In 1923 to 1924, the Zambezi Sawmills Railway – later Mulobezi Railway – was built as a private railway for the extraction of teak from Mulobezi and Kataba to its north. It linked with several branch lines, and also operated passenger services as far as Kataba.

==Zambia==

=== Rhodesia Railways in Zambia 1964–67 ===
In October 1964, Northern Rhodesia became independent under the name Zambia, and Southern Rhodesia continued as a self-governing British colony, now called just Rhodesia. The railway in Zambia continued to be managed by Rhodesian Railways but was now jointly owned by Rhodesia and Zambia, and was valued in 1965 at £100,000,000 sterling (equivalent to US$3.4 billion in 2026).

=== Rhodesia's UDI ===

The white minority government in Rhodesia was opposed to the British policy of no independence before majority rule, and in November 1965 unilaterally declared independence from the UK. It was not recognised internationally and the UK and international community introduced trade sanctions against it. Zambia's economy and transport links were too closely integrated with Rhodesia's for Zambia cut off trade. In particular most of Zambia's copper exports still went through Rhodesia and the only alternative, via Zaire (former Congo) to the Benguela Railway was limited by lack of spare capacity and instability in Zaire. So the railways in Zambia and Rhodesia continued to be integrated among increasing hostility between the two countries until July 1967, when the Zambian part of Rhodesian Railways was separated and renamed Zambia Railways (ZRL) under its own board.
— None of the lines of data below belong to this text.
(* ===== verification/_CoqProject ===== *)
-Q . S2P
Prelude.v
RingBuf.v
BitTricks.v
IKFifo.v
KFifo.v
TryQueue.v
Monitor.v
Spsc.v
AtomicKFifo.v
DMAtomicQueue.v
AtomicQueue.v
AtomicQueueThreads.v
DMQueue.v
DMMutexQueue.v
QueueThreadPool.v
ThreadSafeQueue.v
McDetails.v
McBlock.v
McPool.v
McSlots.v
McFreeList.v
McBulk.v
McExplicit.v
McExplicitDestructor.v
McExplicitBulk.v
McImplicitIndex.v
McImplicit.v
McImplicitBulk.v
McOrigin.v
McFrame.v
McSubQueue.v
McProducerBase.v
McQueue.v
McQueueRuns.v
McTokens.v
McConcurrentQueue.v
McQueueDestructor.v
McMove.v
McDequeue.v
McHandOver.v
McHash.v
McHashReturns.v
McThreads.v
LightweightSemaphore.v
BlockingConcurrentQueue.v
ConcurrentInner.v
RapidPool.v
DynamicRapidPool.v
RapidFactory.v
=== 1973 Closure of rail operations at the Zambia-Rhodesia border ===
In an attempt to comply with trade sanctions on Rhodesia, Zambia tried to increase its use of the Benguela Railway and develop new routes and resources. Planning for the TAZARA Railway and the Maamba Colliery was started, the latter to reduce reliance on Rhodesian coal. Trade through Rhodesia steadily reduced and Zambia closed its border including the Victoria Falls railway bridge in 1973. This had an enormous economic cost to Zambia over the next decade, especially as instability and the Angolan Civil War reduced the operations of the Benguela Railway from 1975 onwards.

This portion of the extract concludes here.